As part of a plan to pin the blame on AL, the investigators cooked up a story involving one Mokhlesur Rahman, an AL leader and former ward commissioner of the city's Moghbazar. They also attempted to feed people another story woven around one Joj Mia, a petty criminal.
They forced Joj to make a confessional statement naming Mokhlesur as one of the plotters.
The story crumbled later on.
Through a judicial commission, led by a Supreme Court judge, the BNP-led government even tried to prove that "foreign enemies" had instigated the carnage and wanted criminals who had been hiding in India took part in the attack, according to a submitted charge sheet.
There was a twist during the rule of the last caretaker government led by Fakhruddin Ahmed. A new Criminal Investigation Department (CID) official was given the charge of a fresh probe in July 2007.
On June 11, 2008, the CID submitted charge sheet accusing 22, including Huji leader Mufti Hannan and former deputy minister Abdus Salam Pintu. The charge sheet hinted at the involvement of some government and security officials.
After the AL assumed power, the prosecution on June 22, 2009, sought further investigation to identify the suppliers of the grenades and funding for the attack.
The court on August 3, 2009, ordered the probe and a new CID official was assigned.
In July, 2011, the CID submitted a supplementary charge sheet. According to it, the attack was an outcome of collaboration between the militant outfit Huji, a section of influential leaders of the BNP and Jamaat-e-Islami, and a section of senior officials of the home ministry, police, Directorate General of Forces Intelligence (DGFI), National Security Intelligence (NSI) and the Prime Minister's Office.

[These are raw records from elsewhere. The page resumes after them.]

(* ===== verification/Keystore.v ===== *)
(** * internal/identity/keystore.go

    The encrypted key files of the services: [<dir>/services/<name>/identity.key]. *)

From Stdlib Require Import Ascii.
From S2P Require Import Prelude GoStd Sha256 Crypto Protocol Instances Identity Chunker FilePath Services.
Local Open Scope go_scope.

(** ** Paths *)

(** [filepath.Join] of any number of elements. *)
Definition JoinAll (l : list string) : string :=
  match List.filter (fun c => negb (bool_decide (c = EmptyString))) l with
  | [] => EmptyString
  | l => Clean (join_slash l)
  end.

(** [filepath.Dir]: everything before the last slash, cleaned. *)
Definition DirOf (path : string) : string :=
  match reverse (split_slash path) with
  | _ :: ((_ :: _) as rest) => Clean (if bool_decide (rest = [EmptyString]) then "/" else join_slash (reverse rest))
  | _ => "."
  end.

(** The directories [os.MkdirAll(path)] makes, outermost first. *)
Definition ancestors (path : string) : list string :=
  let comps := split_slash path in
  List.filter (fun p => negb (bool_decide (p = EmptyString)))
    ((fun i => join_slash (take i comps)) <$> seq 1 (length comps)).

(** ** Directories and files

    Reads and [os.Stat] see the file system as it is; a write may fail. *)

(** How far a [WriteFile] gets: it fails to open, or after some bytes. *)
Inductive write_outcome := WriteOk | OpenFails | WriteFails (n : nat).

Definition existsOnDisk (fs : filesystem) (path : string) : bool := bool_decide (is_Some (fs !! path)).

Definition mkdir_one (fs : filesystem) (p : string) : filesystem :=
  match fs !! p with Some _ => fs | None => <[p := Dir]> fs end.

Babar, then state minister for home affairs, Harris Chowdhury, political secretary to the then prime minister Khaleda Zia, Ali Ahsan Mohammad Mojaheed, the then secretary general of Jamaat and former social welfare minister, the then NSI director general Brig Gen Abdur Rahim and the then DGFI director Brig Gen Rezzaqul Haider Chowdhury were the masterminds of the attack, the supplementary charge sheet read.
Involvement of Tarique Rahman was also alleged.
Mojaheed was dropped from the charge sheet after his execution in a war crimes case in November 2015.
According to the supplementary charge sheet, Huji leader Tajuddin, who is the brother of Abdus Salam Pintu, supplied the grenades and he was allowed to flee the country following Babar's directives. Tajuddin was given a fake passport.
The then premier Khaleda Zia was aware of it, the charge sheet said, adding that Khaleda's nephew and private secretary Saiful Islam Duke, his brother-in-law and then DGFI official Lt Col Saiful Islam Joarder, and another then DGFI official Maj Gen ATM Amin helped Tajuddin flee towards the fag end of the BNP rule in October, 2006.
Huji leaders Mufti Hannan and Shahedul Alam Bipul were executed for attacking British High Commissioner Anwar Chowdhury with grenades in Sylhet.
After the court delivers the verdict in the cases, both parties would be able to appeal to the High Court, kicking off a fresh legal battle. They would also have the scope for moving to the Appellate Division to appeal against HC orders.